Derek asked her, "Is it your life?"
"It has to be."
"Why?" he asked.
"The military needs me."
"It's not like you're a combat soldier."
She rolled her eyes and said, "I might as well be."
He seemed perturbed by that. His black brows furrowed over his cyan eyes.
"Not to demean your position."
"Go to a forward position and tell me then that your job is hard."
"My job's not hard, my position is. I'm sorry to say something like that, though."
He nodded, and then grew less perturbed as he said, "It's more than fine. I know how much duty can wear a person down."
"Not to say that you've been worn down, or anything," she said as she flicked the tube to his morphine to speed it up. She took the clipboard off of the end of the bed and looked over what the orderlies had written on it since the operation. "It all looks good on my end, but you're going to have to spend some time in the USO Warrior Center, that's for sure."
"What's that?"
"A part of the hospital for recovering patients. A place to stay other than the barracks. More homey."
"Oh," he said, looking away.
"It's nicer than any recovery center I've heard about."

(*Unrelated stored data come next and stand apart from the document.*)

Lemma keeps_deliver signums :
  (forall st, I st -> I (set_shutdown_event st)) -> P (Log INFO "signal") ->
  keeps I P (fun _ => True) (deliver signums).
Proof.
  intros HI Hs. induction signums as [|n rest IH]; simpl.
  - by apply keeps_ret.
  - eapply keeps_bind; [|by intros _ _].
    eapply keeps_bind; [by apply keeps_emit|]. intros _ _.
    by apply keeps_modify.
Qed.

Lemma keeps_mapM {A B} (f : A -> act B) (l : list A) :
  (forall a, keeps I P (fun _ => True) (f a)) ->
  keeps I P (fun _ => True) (mapM f l).
Proof.
  intros Hf. induction l as [|a l IH]; simpl.
  - by apply keeps_ret.
  - eapply keeps_bind; [apply Hf|]. intros b _.
    eapply keeps_bind; [apply IH|]. intros bs _. by apply keeps_ret.
Qed.

End keeps.

(** One step through a piece of the runner whose values do not matter. *)
Ltac keeps_step :=
  first
    [ apply keeps_raise | apply keeps_block
    | apply keeps_ret; exact I
    | apply keeps_modify
    | apply keeps_perform | apply keeps_emit
    | apply keeps_deliver
    | apply keeps_swallow_cancelled
    | apply keeps_mapM; intros ?
    | apply keeps_try_except; [|intros ?]
    | eapply keeps_weaken; [|apply keeps_lift]; [intros ? ?; exact I]
    | eapply keeps_weaken; [|apply keeps_read]; [intros ? ?; exact I]
    | eapply (keeps_bind (fun _ => True)); [|intros ? _]
    | match goal with
      | |- keeps _ _ _ (if ?b then _ else _) => destruct b
      | |- keeps _ _ _ (match ?x with _ => _ end) => destruct x
      end ].

(** ** The cleanup sequence *)

(** X9: the cleanup-on-exit hook is fault-isolated. When it raises an
    [Exception] and the later steps succeed, the cleanup logs the
    failure, still stops the coordinator, stops the reserve monitor if
    there is one, disconnects the exchange if there is one, and
    returns. *)
Theorem cleanup_hook_isolated w st e :
  is_Some (coordinator st) ->
  cleanup_on_exit_outcome w = Raises e ->
  is_Exception e = true ->
  coordinator_stop_outcome w = Returns tt ->
  monitor_stop_outcome w = Returns tt ->
  disconnect_outcome w = Returns tt ->
  cleanup w st =
    (Done tt, set_running false st,
     [Log INFO "cleanup"; CleanupOnExit; Log ERROR "cleanup_on_exit failed";
      CoordinatorStop]
     ++ (if reserve_monitor st then [MonitorStop] else [])
     ++ (match exchange_adapter st with Some _ => [Disconnect] | None => [] end)).
Proof.
  intros [c Hc] Hhook He Hstop Hmon Hdis.
  unfold cleanup, perform, try_except, emit, modify, read, raise,
    mbind, act_bind, mret, act_ret.
  rewrite Hhook, Hstop, Hmon, Hdis.
  destruct st as [running event co [a|] [|]]; simpl in *; subst co;
    simpl; rewrite He; reflexivity.
Qed.

Lemma cleanup_hook_isolated_witness :
  let w := {| config_file := Raise OSError; environ := fun _ => None;
              files := fun _ => Absent; create_adapter_outcome := Returns tt;
              connect_outcome := Returns tt; build_outcome := fun _ => Returns tt;
              check_reserve_outcome := Returns true;
              early_disconnect_outcome := Returns tt;
              coordinator_start_outcome := Returns tt;
              monitor_start_outcome := Returns tt;
              signals_early := []; signals_waiting := []; signals_late := [];
              stats_await_outcome := Returns tt;
              cleanup_on_exit_outcome := Raises (CollaboratorError "cleanup_on_exit");
              coordinator_stop_outcome := Returns tt;
              monitor_stop_outcome := Returns tt;
              disconnect_outcome := Returns tt |} in
  is_Exception (CollaboratorError "cleanup_on_exit") = true /\
  trace_of (cleanup w Samples.started) =
    [Log INFO "cleanup"; CleanupOnExit; Log ERROR "cleanup_on_exit failed";
     CoordinatorStop; MonitorStop; Disconnect].
Proof.
  cbv zeta. split; [reflexivity|].
  rewrite (cleanup_hook_isolated _ Samples.started (CollaboratorError "cleanup_on_exit"));
    try reflexivity.
  by eexists.
Defined.
(* ===== verification/Genai.v ===== *)
(** * Genai: the remote Gemini service as an interface

    The sources call the [google.generativeai] client, which this
    development does not model: it is an opaque service.  What the
    scripts rely on is stated here as the class [Genai] (the calls, each
    of which may raise) and the class [GenaiLaws] (that an uploaded file
    can be fetched back by its name, and that uploads keep the files
    already there).  Clients of the service (the store builder and loader,
    the chat turn) are proved against these classes; [SimGenai] is one
    implementation, a finite map of files, which discharges the laws and
    lets the scenarios of the spec be evaluated.

    The data the calls return are the parts of the client's objects that
    the sources read: a file's [name], a response's [text] and the
    grounding attributions of its first candidate. *)

From stdpp Require Import base list gmap strings.
From S2P Require Import Prelude Effects.
#[local] Set Warnings "-clear-no-such-hyp".

(** ** The data of the service *)

(** A file object: [upload_file] and [get_file] return it; the sources
    read its [.name] ("files/..."). *)
Record File := mkFile { file_name : pystr; file_path : pystr }.

(** A grounding attribution: [attr.title] and [attr.uri]; [None] stands
    for an attribute that is missing or [None]. *)
Record Attribution := mkAttr { attr_title : option pystr; attr_uri : option pystr }.

(** A candidate; [cand_grounding] is [None] when it has no attribute
    [grounding_attributions]. *)
Record Candidate := mkCand { cand_grounding : option (list Attribution) }.

(** A response: [response.text] is a property that may raise (the client
    raises when the candidate has no text part); [resp_candidates] is
    [None] when the attribute is missing. *)
Record Response := mkResp {
  resp_text : PyExc + pystr;
  resp_candidates : option (list Candidate)
}.

(** The parts of [generate_content([prompt] + files)]. *)
Inductive Part := PText (s : pystr) | PFile (f : File).

(** A [GenerativeModel] object; the sources read its [.model_name]. *)
Record Model := mkModel { model_name : pystr }.

(** An entry of [genai.list_models()]. *)
Record ModelInfo := mkModelInfo {
  mi_name : pystr;
  mi_methods : list pystr;
  mi_description : option pystr   (* [None]: no [description] attribute; the
                                     library's entries carry a string, so a
                                     present [None] value is not represented *)
}.

(** ['generateContent' in m.supported_generation_methods]. *)
Definition can_generate (m : ModelInfo) : bool :=
  bool_decide (py "generateContent" ∈ mi_methods m).

(** ** The interface *)

Class Genai (R : Type) := {
  (** [genai.upload_file(path)]: a new file, or an error. *)
  upload_file : pystr -> R -> PyExc + (File * R);
  (** [genai.get_file(name)]. *)
  get_file : pystr -> R -> PyExc + File;
  (** [genai.GenerativeModel(name)]. *)
  generative_model : pystr -> R -> PyExc + Model;
  (** The read of [model.model_name]. *)
  probe_model_name : Model -> R -> PyExc + pystr;
  (** [model.generate_content(parts)]. *)
  generate_content : Model -> list Part -> R -> PyExc + Response;
  (** [genai.list_models()]. *)
  list_models : R -> PyExc + list ModelInfo
}.

(** What a reliable service promises: a file it accepted can be fetched
    by the name it gave, and a later upload does not lose it. *)
Class GenaiLaws (R : Type) `{Genai R} := {
  upload_get p r f r' :
    upload_file p r = inr (f, r') -> get_file (file_name f) r' = inr f;
  upload_keeps p r f r' n g :
    upload_file p r = inr (f, r') -> get_file n r = inr g -> get_file n r' = inr g
}.

(** ** The calls as effects of the Python monad *)

Section Calls.
Context {R : Type} `{Genai R}.

(** [genai.configure(api_key=k)]: the module keeps the key for every
    later call of the process; the service's answers do not depend on it
    (a valid key is assumed). *)
Definition configure (api_key : pystr) : PyM R unit := modify (set_genai_key (Some api_key)).

Definition call_upload_file (path : pystr) : PyM R File := fun w =>
  match upload_file path (w_remote w) with
  | inl e => (Raise e, w)
  | inr (f, r') => (Ok f, set_remote r' w)
  end.

Definition call_get_file (name : pystr) : PyM R File := fun w =>
  (match get_file name (w_remote w) with inl e => Raise e | inr f => Ok f end, w).

(** [genai.get_file(name)] on a value read from JSON: the client calls
    [name.startswith(...)], which raises [AttributeError] on a non-string. *)
Definition call_get_file_json (v : json) : PyM R File :=
  match v with
  | JStr s => call_get_file s
  | _ => raise (mkExc AttributeError [])
  end.

Definition call_generative_model (name : pystr) : PyM R Model := fun w =>
  (match generative_model name (w_remote w) with inl e => Raise e | inr m => Ok m end, w).

Definition call_probe_model_name (m : Model) : PyM R pystr := fun w =>
  (match probe_model_name m (w_remote w) with inl e => Raise e | inr n => Ok n end, w).

Definition call_generate_content (m : Model) (parts : list Part) : PyM R Response := fun w =>
  (match generate_content m parts (w_remote w) with inl e => Raise e | inr r => Ok r end, w).

Definition call_list_models : PyM R (list ModelInfo) := fun w =>
  (match list_models (w_remote w) with inl e => Raise e | inr l => Ok l end, w).

(** No call of the service ends the program. *)
Lemma exits_read P {A} (f : R -> PyExc + A) :
  exits_with P (fun w : World R => (match f (w_remote w) with inl e => Raise e | inr a => Ok a end, w)).
Proof. intros w. simpl. by destruct (f _). Qed.

Lemma exits_calls (P : N -> Prop) :
  (forall p, exits_with P (call_upload_file p)) /\
  (forall n, exits_with P (call_get_file n)) /\
  (forall v, exits_with P (call_get_file_json v)) /\
  (forall n, exits_with P (call_generative_model n)) /\
  (forall m, exits_with P (call_probe_model_name m)) /\
  (forall m ps, exits_with P (call_generate_content m ps)) /\
  exits_with P call_list_models.
Proof.
  split_and!; intros; try apply exits_read.
  - intros w. unfold call_upload_file. by destruct (upload_file _ _) as [|[]].
  - destruct v; try apply exits_raise. apply exits_read.
Qed.

End Calls.

#[export] Hint Extern 1 (exits_with _ (configure _)) => apply exits_modify : pyexit.
#[export] Hint Extern 1 (exits_with _ (call_upload_file _)) => apply exits_calls : pyexit.
#[export] Hint Extern 1 (exits_with _ (call_get_file _)) => apply exits_calls : pyexit.
#[export] Hint Extern 1 (exits_with _ (call_get_file_json _)) => apply exits_calls : pyexit.
#[export] Hint Extern 1 (exits_with _ (call_generative_model _)) => apply exits_calls : pyexit.
#[export] Hint Extern 1 (exits_with _ (call_probe_model_name _)) => apply exits_calls : pyexit.
#[export] Hint Extern 1 (exits_with _ (call_generate_content _ _)) => apply exits_calls : pyexit.
#[export] Hint Extern 1 (exits_with _ call_list_models) => apply exits_calls : pyexit.

(** ** A simulated service *)

Module SimGenai.

(** The service keeps its files by name; uploads of the paths in
    [rejects] fail; [models] are the model names it serves and [answer]
    is how it answers a prompt. *)
Record state := mkState {
  files : gmap pystr File;
  rejects : list pystr;
  models : list pystr;
  answer : list Part -> PyExc + Response;
  catalogue : list ModelInfo
}.

Definition with_files (m : gmap pystr File) (s : state) : state :=
  mkState m (rejects s) (models s) (answer s) (catalogue s).

Definition upload (p : pystr) (s : state) : PyExc + (File * state) :=
  if decide (p ∈ rejects s) then inl (mkExc APIError p)
  else let n := fresh (dom (files s)) in
       let f := mkFile n p in
       inr (f, with_files (<[n := f]> (files s)) s).

Definition get (n : pystr) (s : state) : PyExc + File :=
  match files s !! n with
  | Some f => inr f
  | None => inl (mkExc APIError n)
  end.

#[global] Instance sim_genai : Genai state := {
  upload_file := upload;
  get_file := get;
  generative_model n s :=
    if decide (n ∈ models s) then inr (mkModel n) else inl (mkExc APIError n);
  probe_model_name m _ := inr (model_name m);
  generate_content _ parts s := answer s parts;
  list_models s := inr (catalogue s)
}.

(** The name an upload returns is the key it is stored under. *)
Lemma upload_spec p s f s' :
  upload p s = inr (f, s') ->
  file_path f = p /\ files s !! file_name f = None /\
  files s' = <[file_name f := f]> (files s).
Proof.
  unfold upload. case_decide; [done|]. intros [= <- <-]. simpl.
  split_and!; [done| |done].
  apply not_elem_of_dom. apply is_fresh.
Qed.

#[global] Instance sim_genai_laws : GenaiLaws state.
Proof.
  split.
  - intros p r f r' Hup. apply upload_spec in Hup as (_ & _ & Hfs).
    change (get (file_name f) r' = inr f). unfold get.
    rewrite Hfs, lookup_insert_eq. done.
  - intros p r f r' n g Hup Hg. apply upload_spec in Hup as (_ & Hnone & Hfs).
    change (get n r = inr g) in Hg. change (get n r' = inr g).
    unfold get in *. rewrite Hfs.
    destruct (files r !! n) eqn:E; [|done].
    assert (file_name f <> n) by (intros Heq; subst n; congruence).
    by rewrite lookup_insert_ne, E.
Qed.

End SimGenai.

"Have you worked at other hospitals?"
"No," she said. "Other than my residency."
"Really?"
"Yeah, I went to med school for three years and did my residency in two, so then I owed the army five years. I'm almost out."
"You owed them?"
She had never talked this much to a patient and looked away from him and back to her clipboard.
"What do you mean, 'owe them'?" he asked again.
"I need to work back my time I spent in med school and my residency. So I spent five years doing that, so I needed to work that time off."
"Oh, I see," he said, looking away. His face grew distant and she could tell he felt something she didn't understand.
"I'll check back on you in a couple of hours, how does that sound?" she asked.
He nodded and she left the room. In that time she thought deeply about her interaction with Derek. She had wanted to please him for some reason and hadn't done a very good job of it. She couldn't shake the feeling that she would rather make him happy then sad, which she chalked up to the patient-doctor relationship. She wanted him happy so that he would get better faster and he was always going to feel like his doctor could be doing more. But there was something else there that she couldn't put her finger on.